Jean de Sainte-Colombe (ca. 1640–1700) was a French composer and violist. Sainte-Colombe was a celebrated master of the viola da gamba. He is credited (by Jean Rousseau in his Traité de la viole (1687) with adding the seventh string (AA) on the bass viol.
Few details of his life are known; we know neither the names of his parents nor his precise dates of birth and death. Recent research has revealed that his first name was Jean (other sources mention the name of Augustine of Autrecourt, Sieur de Sainte-Colombe) and also that he had as teacher the theorbo and viola player Nicolas Hotman.
Sainte-Colombe performed publicly in the Parisian Salons, as did most of his colleagues and Parisian music masters such as Le Sieur Dubuisson. According to Titon du Tillet, he often performed in consort with his two daughters, and often with his own students, as attested by the copyist who wrote out his pieces for two viols as well as the solo-viol Tournus Manuscript. Sainte-Colombe's most notable student was Marin Marais, who wrote Tombeau pour Monsieur de Sainte-Colombe, in 1701, as a memorial to his instructor. Sainte-Colombe's students also included the Sieur de Danoville, Jean Desfontaines, Pierre Méliton, Jean Rousseau and two women known only as Mlle Rougevillle and Mlle Vignon.
Amongst the extant works of Sainte-Colombe are sixty-seven Concerts à deux violes esgales, and over 170 pieces for solo seven-string viol, making him perhaps the most prolific French viol composer before Marin Marais.

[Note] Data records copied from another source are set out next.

(* ===== verification/PhysExamples.v ===== *)
(** * The physical allocator on a concrete machine

    A small machine is booted with [init_phys], and the theorems about the
    locks, the buddy allocator and [phys.c] are applied to the states it goes
    through: their hypotheses hold on states the kernel really reaches. *)

From S2P Require Import Prelude Except KList Spinlock MemoryMap Buddy BuddyInv BuddyMeta BuddySpec BuddyCorrect Phys PhysInv PhysCorrect PageAlloc PhysInit PhysInitSpec PhysInitCorrect.

(** ** Results of a run *)

Definition value {S A} (o : outcome (A * S)) : option A :=
  match o with Ret (a, _) => Some a | _ => None end.
Definition final {S A} (d : S) (o : outcome (A * S)) : S :=
  match o with Ret (_, s) => s | _ => d end.

Lemma run_eq {S A} (d : S) (o : outcome (A * S)) a : value o = Some a → o = Ret (a, final d o).
Proof. destruct o as [[b s]| | | |]; simpl; congruence. Qed.

Lemma Ret_inj {S A} (a b : A) (s t : S) : Ret (a, s) = Ret (b, t) → a = b ∧ s = t.
Proof. by intros [= -> ->]. Qed.

(** ** Spinlocks: two CPUs, the first one inside the lock, the second waiting *)

Definition two_cpus : machine := Machine false [Cpu true [Outside]; Cpu true [Outside]].
Definition contended : machine :=
  Machine true [Cpu false [Critical true]; Cpu false [Spinning true]].

Lemma two_cpus_initial : initial two_cpus.
Proof.
  split; [done|]. intros [|[|n]] c; simpl; [by intros [= <-]..|done].
Qed.

Lemma contended_reachable : reachable contended.
Proof.
  eapply reach_step; [|eapply (step_cpu _ _ [Cpu false [Critical true]; Cpu true [Outside]] 1%nat);
    [reflexivity|apply step_irq_save]].
  eapply reach_step; [|eapply (step_cpu _ _ [Cpu false [Spinning true]; Cpu true [Outside]] 0%nat);
    [reflexivity|apply step_acquire]].
  eapply reach_step; [|eapply (step_cpu _ _ [Cpu true [Outside]; Cpu true [Outside]] 0%nat);
    [reflexivity|apply step_irq_save]].
  apply reach_init, two_cpus_initial.
Qed.

Lemma irq_spinlock_mutual_exclusion_witness :
  flag contended = true ∧
  ∀ n' c', cpus contended !! n' = Some c' → in_critical c' → n' = 0%nat.
Proof.
  destruct (irq_spinlock_mutual_exclusion contended 0 (Cpu false [Critical true]))
    as (H1 & _ & _ & H2).
  - apply contended_reachable.
  - reflexivity.
  - by exists true, [].
  - split; [exact H1|exact H2].
Defined.


(** ** Booting *)

(** 8 usable pages, 2 of the boot loader, a hole, and 5 usable pages. *)
Definition boot_map : list limine_memmap_entry :=
  [ MemmapEntry 0x1000 0x8000 LIMINE_MEMMAP_USABLE;
    MemmapEntry 0x9000 0x2000 LIMINE_MEMMAP_BOOTLOADER_RECLAIMABLE;
    MemmapEntry 0xb000 0x2000 LIMINE_MEMMAP_RESERVED;
    MemmapEntry 0xd000 0x5000 LIMINE_MEMMAP_USABLE ].

Definition power_on : kstate := KState ∅ [] false (λ _, true) (-1) (λ _, 0).

Lemma boot_map_ok : memmap_ok boot_map.
Proof. vm_compute. intuition congruence. Qed.

Lemma boot_map_fits :
  ∃ e, e ∈ boot_map ∧ e_type e = LIMINE_MEMMAP_USABLE ∧ overhead_of boot_map < e_length e.
Proof.
  exists (MemmapEntry 0x1000 0x8000 LIMINE_MEMMAP_USABLE).
  split; [by apply list_elem_of_here|]. split; [done|]. by vm_compute.
Qed.

Lemma init_phys_correct_witness :
  ∃ k', init_phys (IState power_on (Some boot_map)) = Ret (NO_ERROR, IState k' (Some boot_map)) ∧
    phys_ok k' ∅.
Proof.
  destruct (init_phys_correct power_on boot_map) as (k' & F & A & li & l & H1 & _ & _ & H2 & _).
  - exact boot_map_ok.
  - reflexivity.
  - split; reflexivity.
  - intros c. reflexivity.
  - exact boot_map_fits.
  - exists k'. split; [exact H1|exact H2].
Defined.

(** A machine whose one usable page has no room for the allocator. *)
Definition tiny_map : list limine_memmap_entry := [ MemmapEntry 0x1000 0x1000 LIMINE_MEMMAP_USABLE ].

Lemma init_phys_out_of_memory_witness :
  init_phys (IState power_on (Some tiny_map)) = Ret (ERROR_OUT_OF_MEMORY, IState power_on (Some tiny_map)).
Proof.
  apply init_phys_out_of_memory.
  - vm_compute. intuition congruence.
  - reflexivity.
  - eexists. split; [by apply list_elem_of_here|]. reflexivity.
  - intros e He _. apply list_elem_of_singleton in He as ->. by vm_compute.
Defined.

Definition booted : kstate :=
  i_k (final (IState power_on (Some boot_map)) (init_phys (IState power_on (Some boot_map)))).

Lemma booted_spec :
  ∃ F A, phys_inv booted F A ∧ (∀ i, A i = ∅) ∧ phys_ok booted ∅.
Proof.
  destruct (init_phys_spec power_on boot_map boot_map_ok eq_refl (conj eq_refl eq_refl)
    (λ _, eq_refl) boot_map_fits) as (k' & F & A & li & l & H1 & H2 & H3 & H4 & _).
  unfold booted. rewrite H1. cbn [final i_k]. exists F, A. split_and!; assumption.
Qed.

(** ** The first region after boot *)

Definition first_region : memory_region := default (MemoryRegion 0 0 0 0 []) (m_memory_regions booted !! 0%nat).
Definition region0 : rstate := RState (k_mem booted) first_region.

Lemma region0_ok : ∃ F, buddy_inv region0 F ∅ None.
Proof.
  destruct booted_spec as (F & A & Hi & HA & _). exists (F 0%nat). rewrite <- (HA 0%nat).
  apply (ri_region (pi_regions Hi)). by vm_compute.
Qed.

Lemma get_level_by_size_fits_witness :
  let l := get_level_by_size 5000 in 0 ≤ l < BUDDY_LEVEL_COUNT ∧ 5000 ≤ sz l ∧ (0 < l → sz (l - 1) < 5000).
Proof. apply (get_level_by_size_fits 5000); [lia|by vm_compute]. Defined.

Lemma allocate_from_level_correct_witness :
  ∃ p s', allocate_from_level 8 region0 = Ret (p, s') ∧
    (p ≠ 0 → p mod sz 8 = 0 ∧ in_region (r_region region0) p).
Proof.
  destruct region0_ok as [F HF].
  destruct (allocate_from_level_correct region0 F ∅ 8) as (p & s' & H1 & H2).
  - exact HF.
  - by vm_compute.
  - exists p, s'. split; [exact H1|]. intros Hp.
    destruct H2 as [[H2 _]|(_ & H2 & H3 & _)]; [by destruct Hp|]. split; [exact H2|exact H3].
Defined.

(** The page the first allocation of a page takes, and the region after it. *)
Definition page0 : Z := default 0 (value (allocate_from_level 8 region0)).
Definition region1 : rstate := final region0 (allocate_from_level 8 region0).

Lemma page0_alloc : allocate_from_level 8 region0 = Ret (page0, region1).
Proof. apply run_eq. by vm_compute. Qed.

Lemma page0_nonzero : page0 ≠ 0.
Proof. by vm_compute. Qed.

Lemma region1_ok : ∃ F, buddy_inv region1 F {[(page0, 8)]} None.
Proof.
  destruct region0_ok as [F HF].
  destruct (allocate_from_level_spec region0 F ∅ 8 HF ltac:(by vm_compute)) as
    [(p & s' & F' & H1 & _ & _ & H2 & _)|[H1 _]]; rewrite page0_alloc in H1.
  - apply Ret_inj in H1 as [<- <-]. exists F'. by rewrite (right_id_L ∅ (∪)) in H2.
  - apply Ret_inj in H1 as [H1 _]. by destruct page0_nonzero.
Qed.

Lemma free_at_level_correct_witness :
  ∃ s' F', free_at_level page0 8 region1 = Ret (tt, s') ∧ coalesced F' ∧ buddy_inv s' F' ∅ None.
Proof.
  destruct region1_ok as [F HF].
  destruct (free_at_level_correct region1 F {[(page0, 8)]} page0 8) as (s' & F' & H1 & H2 & H3 & _).
  - exact HF.
  - by apply elem_of_singleton.
  - lia.
  - exists s', F'. split; [exact H1|]. split; [exact H3|].
    rewrite difference_diag_L in H2. exact H2.
Defined.

Lemma alloc_free_roundtrip_witness :
  ∃ s' F F', free_at_level page0 8 region1 = Ret (tt, s') ∧
    buddy_inv region0 F ∅ None ∧ buddy_inv s' F' ∅ None ∧ ∀ a k, a ∈ F' k ↔ a ∈ F k.
Proof.
  destruct region0_ok as [F HF].
  destruct (alloc_free_roundtrip region0 F ∅ 8 page0 region1) as (s' & F' & H1 & H2 & H3).
  - exact HF.
  - by vm_compute.
  - exact page0_alloc.
  - exact page0_nonzero.
  - exists s', F, F'. split_and!; assumption.
Defined.

(** ** The whole allocator *)


(** The first page CPU 0 asks for, and the state after that. *)
Definition first_page : Z := default 0 (value (phys_alloc 0 PAGE_SIZE booted)).
Definition one_page : kstate := final booted (phys_alloc 0 PAGE_SIZE booted).

Lemma first_page_alloc : phys_alloc 0 PAGE_SIZE booted = Ret (first_page, one_page).
Proof. apply run_eq. by vm_compute. Qed.

Lemma first_page_nonzero : first_page ≠ 0.
Proof. by vm_compute. Qed.

Lemma one_page_spec : ∃ F A, phys_inv one_page F A ∧ quiescent one_page ∧ owned one_page A first_page 8.
Proof.
  destruct booted_spec as (F & A & Hi & _ & Hq & _).
  destruct (phys_alloc_spec booted F A 0 PAGE_SIZE Hi Hq ltac:(lia) ltac:(by vm_compute))
    as (p & s' & F' & A' & H1 & H2 & H3 & _ & H4).
  rewrite first_page_alloc in H1. apply Ret_inj in H1 as [<- <-]. exists F', A'.
  split; [exact H2|]. split; [exact (rt_quiescent _ _ H3)|].
  destruct H4 as [[H4 _]|(_ & _ & _ & _ & _ & H4)]; [by destruct first_page_nonzero|].
  apply H4. by right.
Qed.

Lemma phys_free_correct_witness :
  ∃ s' A A', phys_free 1 first_page one_page = Ret (tt, s') ∧ quiescent s' ∧
    ∀ q j, owned s' A' q j ↔ owned one_page A q j ∧ (q, j) ≠ (first_page, 8).
Proof.
  destruct one_page_spec as (F & A & Hi & Hq & Ho).
  destruct (phys_free_correct one_page F A 1 first_page 8) as (s' & F' & A' & H1 & _ & H2 & H3 & _).
  - exact Hi.
  - exact Hq.
  - exact Ho.
  - lia.
  - exists s', A, A'. split; [exact H1|]. split; [exact (rt_quiescent _ _ H2)|exact H3].
Defined.

(** CPU 0 inside [phys_alloc], with its reserved page filled. *)
Definition entered (s : kstate) : kstate :=
  KState (k_mem s) (m_memory_regions s) true (k_irq s) 0 (m_reserved_page s).
Definition inside_alloc : kstate := entered one_page.

Lemma entered_core s : core (entered s) = core s.
Proof. done. Qed.

Lemma inside_alloc_ok : ∃ F A, phys_inv inside_alloc F A.
Proof.
  destruct one_page_spec as (F & A & Hi & _). exists F, A.
  exact (phys_inv_core one_page _ F A (entered_core one_page) Hi).
Qed.

Lemma phys_alloc_nested_witness :
  ∃ s', phys_alloc 0 PAGE_SIZE inside_alloc = Ret (m_reserved_page inside_alloc 0, s') ∧
    k_mem s' = k_mem inside_alloc ∧ m_reserved_page s' 0 = 0.
Proof.
  destruct inside_alloc_ok as (F & A & Hi).
  destruct (phys_alloc_nested inside_alloc F A 0) as (s' & H1 & _ & H2 & _ & _ & _ & H3 & _).
  - exact Hi.
  - reflexivity.
  - by vm_compute.
  - exists s'. split; [exact H1|]. split; [exact H2|exact H3].
Defined.

(** CPU 0 inside [phys_free], after it took the lock. *)
Definition inside_free : kstate := final one_page (on_lock 0 irq_spinlock_acquire one_page).

Lemma phys_alloc_inside_phys_free_hangs_witness : phys_alloc 0 PAGE_SIZE inside_free = Hang.
Proof.
  apply (phys_alloc_inside_phys_free_hangs one_page 0 inside_free true).
  - by vm_compute.
  - lia.
  - apply run_eq. by vm_compute.
Defined.

(** A client that allocates a page, writes to it, and frees it. *)
Lemma booted_client : phys_ok booted ∅.
Proof. destruct booted_spec as (F & A & _ & _ & H). exact H. Qed.

Lemma client_run :
  rtc client_step (booted, ∅) (one_page, {[(first_page, PAGE_LEVEL)]}).
Proof.
  apply rtc_once. assert (H := client_alloc booted ∅ 0 PAGE_SIZE first_page one_page
    ltac:(lia) ltac:(by vm_compute) first_page_alloc).
  rewrite decide_False in H by exact first_page_nonzero. by rewrite (right_id_L ∅ (∪)) in H.
Qed.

It is speculated by various scholars that Monsieur de Sainte-Colombe was of Lyonnais or Burgundian petty nobility; and also the selfsame 'Jean de Sainte-Colombe' noted as the father of 'Monsieur de Sainte-Colombe le fils.' This assumption was erroneous, according to subsequent research in Paris by American bass viol player and musicologist Jonathan Dunford. Dunford suggests he was probably from the Pau area in southernmost France and a Protestant, that his first name was "Jean" and that he had two daughters named Brigide and Françoise.